Impressions of Africa opens with the coronation of Talu VII, emperor of the African land of Ejur, who has just vanquished the ruler of the neighbouring land and claimed it as his own. The ceremony is witnessed by Talu’s wives, many children (including his blind daughter Sirdah) and French guests – with one of their number acting as narrator. An extraordinary and surreal gala performance ensues, in which science, theatre and African ritual are combined in a series of unbelievable events that last over the course of the night.

The narrator then reveals how this all came to be. He, bound for South America, boarded a ship in Marseilles leaving for Buenos Aires, joined by a quirky multi-talented group of fellow passengers – including the genius chemist Bex, the female-impersonating Carmichael, former ballerina Olga (accompanied by her tame elk and she-ass), a vain fireworks manufacturer, an Italian tragic actress and a travelling circus company of assorted acrobats, animals and freaks. When their ship is wrecked by a storm on the coast of Ejur, Talu demands that they remain his prisoners until he has gained ransoms for them. Whilst waiting for the ransom sums that will free them, the passengers pass the time by setting up a theatre company – the Incomparables – and prepare to present a fantastical display of their marvellous individual skills. The preparation for this is interwoven with the events that lead to Talu defeating his royal rival and arranging his coronation. Thus the circumstances that led to the miraculous and strange events in the novel’s first half – from ancestral deeds committed by Talu’s forefathers and the recent political and romantic liaisons that have recently occurred, to descriptions of how the performers prepared their acts – are explained precisely, grounded them in reality, albeit it a reality which is still strange and fantastical.

The title recalls nineteenth-century travel writing, but with a sly twist. Roussel rarely left his Paris hotel, let alone France, thus his ‘impressions’ are not based around his own exploits, or indeed on reality. They are instead ideas lifted from his imagination, resulting in an inventive, often absurd and highly surreal portrait of ‘Africa’, the unique product of Roussel’s mind.

The imagery he conjures is very detailed, which only serves to heighten their oddity. However, Roussel’s writing is precise and structured, describing objects and situations with a mathematical precision – in fact, scientific and musical terminology and concepts are frequently used, grounding the fanciful and making the logical appear magical. His keen fascination with theatre and music (he adapted his own works into plays and was himself a pianist) is also reproduced in tableaux, film stills, plays and ritualized ceremonies. Science, technology, music and theatre elaborately blended together, as seen when an advanced mechanical loom weaves a tableau onto a cloth in what is in essence a technological ‘performance’. The overall effect is of a dazzling surrealist theatrical performance, followed by the curtain being lifted to reveal the truth behind the magic tricks – but in a way that does not lessen the reader’s original reaction.

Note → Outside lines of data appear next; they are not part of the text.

(* ===== verification/Splice.v ===== *)
(** * A window of a body rewritten

    What the fusions do to a body: a run of one-word instructions becomes
    modelled instructions with their extension words and padding, over as many
    words.  The layout of the rest of the body stays. *)

From S2P Require Import Prelude SafeConv Register Opcode Instruction Shapes Spec JumpLayout Jumps.
From S2P Require Import Extension Function Builder Verify VerifySound Machine MachineSafe MachineFlow.
From S2P Require Import FuseNarrow PassFacts Ranges RangesSolve Dominators Relocate Liveness OpenMachine LivenessSound LivenessRun.
From S2P Require Import Peephole Compact CompactMarks CompactRecode.

(** ** The words of the new body *)

Lemma setWords_length body i ws : length (setWords body i ws) = length body.
Proof. revert body i. induction ws as [|w ws IH]; intros body i; cbn; [done|]. by rewrite IH, length_zset. Qed.

Lemma setWords_zget body i ws p :
  0 <= i → i + zlen ws <= zlen body →
  zget (setWords body i ws) p = if bool_decide (i <= p < i + zlen ws) then zget ws (p - i) else zget body p.
Proof.
  revert body i. induction ws as [|w ws IH]; intros body i Hi Hlen; cbn [setWords].
  { rewrite bool_decide_eq_false_2 by (cbn; lia). done. }
  cbn [length] in *. rewrite IH by (rewrite ?length_zset; lia).
  destruct (decide (p = i)) as [->|Hne].
  - rewrite bool_decide_eq_false_2, bool_decide_eq_true_2 by lia.
    rewrite zget_zset_eq by lia. by replace (i - i) with 0 by lia.
  - rewrite zget_zset_ne by done. case_bool_decide as H1.
    + rewrite bool_decide_eq_true_2 by lia. rewrite !zget_lookup by lia.
      by replace (Z.to_nat (p - i)) with (S (Z.to_nat (p - (i + 1)))) by lia.
    + by rewrite bool_decide_eq_false_2 by lia.
Qed.

(** ** Instructions with their words *)

Definition padding (w : Instruction) : Prop := iOp w = OpExt ∨ isCanonicalNop w = true.

(** A modelled instruction, all of its words there. *)
Definition solid (b : list Instruction) (p : Z) : Prop :=
  ∃ instr h, zget b p = Some instr ∧ flatDispatchSwitch instr = Some h ∧ iOp instr ≠ OpExt ∧ well_extended b p instr ∧
    (∀ j, p < j < p + span instr → ∃ w, zget b j = Some w ∧ padding w) ∧
    span instr = instructionFootprint b p.

Inductive packedAt (b : list Instruction) : Z → Z → Prop :=
  | packedAt_nil p : packedAt b p p
  | packedAt_cons p q : solid b p → packedAt b (p + instructionFootprint b p) q → packedAt b p q.

Lemma packedAt_le b p q : packedAt b p q → p <= q.
Proof. induction 1 as [|p q _ _ IH]; [done|]. pose proof (instructionFootprint_pos b p). lia. Qed.

Lemma solid_lt b p : solid b p → 0 <= p < zlen b.
Proof. intros (instr & h & Hg & _). by apply zget_Some_range in Hg. Qed.

Lemma packedAt_start b p q : instruction_start b p → packedAt b p q → instruction_start b q.
Proof.
  intros Hst. induction 1 as [|p q Hs _ IH]; [done|]. apply IH, start_next; [done|]. apply solid_lt in Hs; lia.
Qed.

(** The instructions between are those packed. *)
Lemma packedAt_solid b p q s :
  packedAt b p q → instruction_start b p → instruction_start b s → p <= s < q → solid b s.
Proof.
  induction 1 as [|p q Hs _ IH]; intros Hp Hst Hr; [lia|].
  destruct (decide (s = p)) as [->|]; [done|].
  pose proof (start_order b p s Hp Hst ltac:(lia)). apply IH; [|done|lia].
  apply start_next; [done|]. apply solid_lt in Hs; lia.
Qed.

(** The words of a window, instruction by instruction. *)
Inductive packed : list Instruction → Prop :=
  | packed_nil : packed []
  | packed_cons instr h pads rest :
      flatDispatchSwitch instr = Some h → iOp instr ≠ OpExt → zlen pads = span instr - 1 → Forall padding pads →
      well_extended (instr :: pads) 0 instr → packed rest → packed (instr :: pads ++ rest).

Lemma packed_head ws w : packed ws → zget ws 0 = Some w → iOp w ≠ OpExt.
Proof. by intros [|instr h pads rest _ Ho _ _ _ _]; [|intros [= <-]]. Qed.

(** The body has the words of [ws] from [p] on. *)
Definition words_at (b : list Instruction) (p : Z) (ws : list Instruction) : Prop :=
  ∀ j, 0 <= j < zlen ws → zget b (p + j) = zget ws j.

Lemma words_at_app b p ws ws' :
  words_at b p (ws ++ ws') → words_at b p ws ∧ words_at b (p + zlen ws) ws'.
Proof.
  unfold words_at. rewrite length_app. intros H. split; intros j Hj.
  - rewrite H by lia. rewrite !zget_lookup by lia. by rewrite lookup_app_l by lia.
  - replace (p + zlen ws + j) with (p + (zlen ws + j)) by lia. rewrite H by lia.
    rewrite !zget_lookup, lookup_app_r by lia. f_equal. lia.
Qed.

Lemma extensionWordAt_at b p ws j :
  words_at b p ws → 0 <= j < zlen ws → extensionWordAt b (p + j) = extensionWordAt ws j.
Proof. intros H Hj. unfold extensionWordAt. by rewrite H. Qed.

Lemma extensionWordAt_none b p : (∀ w, zget b p = Some w → iOp w ≠ OpExt) → extensionWordAt b p = None.
Proof.
  intros H. unfold extensionWordAt. destruct (zget b p) as [w|]; [|done].
  rewrite (proj2 (Z.eqb_neq _ _)); [done|]. by apply H.
Qed.

Lemma well_extended_at b p instr pads :
  words_at b p (instr :: pads) → zlen pads = span instr - 1 →
  (∀ w, zget b (p + span instr) = Some w → iOp w ≠ OpExt) →
  well_extended (instr :: pads) 0 instr → well_extended b p instr.
Proof.
  intros Hat Hlen Hend Hx. unfold well_extended, span in *.
  assert (He : ∀ j, 0 <= j < zlen (instr :: pads) → extensionWordAt b (p + j) = extensionWordAt (instr :: pads) (0 + j))
    by (intros j Hj; by apply extensionWordAt_at).
  assert (Hbound : ∀ j, is_Some (extensionWordAt (instr :: pads) j) → 0 <= j < zlen (instr :: pads)).
  { intros j [w [Hg _]%extensionWordAt_Some]. by apply zget_Some_range in Hg. }
  destruct (fst (JumpLayoutOf instr)); try done.
  - intros Hf. specialize (Hx Hf). rewrite Hf in *. destruct Hx as [H1 _]. cbn [length] in *.
    split; [by rewrite He by lia|]. apply extensionWordAt_none. done.
  - by rewrite He by (by apply Hbound).
  - destruct Hx. split; rewrite He; try done; by apply Hbound.
  - by rewrite He by (by apply Hbound).
  - by rewrite He by (by apply Hbound).
Qed.

Lemma span_jump instr : fst (JumpLayoutOf instr) ≠ JumpLayoutNone → span instr = JumpFootprint instr.
Proof. unfold span. by destruct (fst (JumpLayoutOf instr)). Qed.

Lemma footprintFrom_exact fuel b p w n :
  0 <= p → zlen b <= Z.of_nat fuel + w - 1 → 1 <= w <= n →
  (∀ j, w <= j < n → ∃ word, zget b (p + j) = Some word ∧ iOp word = OpExt) →
  (∀ word, zget b (p + n) = Some word → iOp word ≠ OpExt) →
  footprintFrom fuel b p w = n.
Proof.
  intros Hp. revert w. induction fuel as [|fuel IH]; intros w Hfuel Hw Hext Hend.
  - cbn. destruct (decide (w = n)) as [->|]; [done|]. destruct (Hext w ltac:(lia)) as (word & Hg%zget_Some_range & _). lia.
  - cbn [footprintFrom]. destruct (decide (w = n)) as [->|].
    + destruct (zget b (p + n)) as [word|] eqn:Hg; [|done]. by rewrite (proj2 (Z.eqb_neq _ _)) by (by apply Hend).
    + destruct (Hext w ltac:(lia)) as (word & -> & ->). rewrite Z.eqb_refl. apply IH; [lia|lia| |done].
      intros j Hj. apply Hext. lia.
Qed.

Lemma packed_at b p ws :
  packed ws → words_at b p ws → 0 <= p → (∀ w, zget b (p + zlen ws) = Some w → iOp w ≠ OpExt) →
  packedAt b p (p + zlen ws).
Proof.
  intros Hp. revert p. induction Hp as [|instr h pads rest Hd Ho Hlen Hpads Hx Hrest IH]; intros p Hat Hp0 Hend.
  { replace (p + zlen []) with p by (cbn; lia). constructor. }
  change (instr :: pads ++ rest) with ((instr :: pads) ++ rest) in *.
  apply words_at_app in Hat as [Hat1 Hat2]. rewrite length_app in *. cbn [length] in *.
  replace (p + Z.of_nat (S (length pads))) with (p + span instr) in Hat2 by lia.
  assert (Htotal : Z.of_nat (S (length pads) + length rest) = span instr + zlen rest) by lia.
  rewrite Htotal in Hend |- *.
  assert (Hnext : ∀ w, zget b (p + span instr) = Some w → iOp w ≠ OpExt).
  { intros w Hg. destruct (decide (rest = [])) as [->|Hne].
    - apply Hend. by rewrite Z.add_0_r.
    - apply (packed_head rest); [done|]. rewrite <- Hat2; [by rewrite Z.add_0_r|]. destruct rest; [done|cbn; lia]. }
  assert (Hg : zget b p = Some instr) by (rewrite <- (Z.add_0_r p), Hat1 by (cbn; lia); done).
  assert (Hwords : ∀ j, p < j < p + span instr → ∃ w, zget b j = Some w ∧ padding w).
  { intros j Hj. destruct (zget_is_Some pads (j - p - 1) ltac:(lia)) as [w Hw].
    exists w. split; [|exact (proj1 (Forall_forall _ _) Hpads w (zget_elem _ _ _ Hw))].
    replace j with (p + (j - p)) by lia. rewrite Hat1 by (cbn; lia). rewrite zget_lookup in Hw |- * by lia.
    by replace (Z.to_nat (j - p)) with (S (Z.to_nat (j - p - 1))) by lia. }
  assert (Hx' : well_extended b p instr) by (by eapply well_extended_at).
  assert (Hfp : span instr = instructionFootprint b p).
  { unfold instructionFootprint. rewrite Hg. case_bool_decide as Hl; [by apply span_jump|].
    symmetry. pose proof (zget_Some_range _ _ _ Hg).
    assert (Hone : span instr = 1 ∨ span instr = 2 ∧ is_Some (extensionWordAt b (p + 1))).
    { revert Hx'. unfold span, well_extended. rewrite Hl. destruct (hasFlag _ _); [|by left].
      intros Hx'. right. split; [done|]. by apply Hx'. }
    apply footprintFrom_exact; [lia|lia|lia| |done]. intros j Hj. destruct Hone as [|[Hs2 [w [Hw Hwo]%extensionWordAt_Some]]]; [lia|].
    exists w. by replace j with 1 by lia. }
  apply packedAt_cons; [by exists instr, h|]. rewrite <- Hfp.
  rewrite Z.add_assoc. apply IH; [done|lia|]. intros w Hw. apply Hend. by rewrite Z.add_assoc.
Qed.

Many of his descriptions, which are deliberately surreal, provide an amusing contrast with historical narratives on Africa – from Herodotus’s giant dung beetles to more recent accounts. A scene proceeds as we would expect it for a moment, but is then followed by an amusing detail: the image of the African king being led to the place of his coronation, which would ordinarily be solemn and ceremonial, is made ridiculous and theatrical by his costume – a low-cut evening dress and flaxen wig. Once these details are finally explained (Talu, unaware that he is in ladies’ dress, is merely imitating Carmichael’s act, which he admires), we are presented with an unusual situation: the fantastic events that we saw were not entirely the work of the natives, but the westerners. The typical stance of a narrative on foreign culture, emphasizing distance and peculiarity, has been reversed. Impressions of Africa is therefore not only a reflection of the theatrical and musical arts that Roussel loved, but a work that can be subversive. It is a highly imaginative and ultimately bizarre novel that effectively conveys the author’s unique writing style and eccentric personality.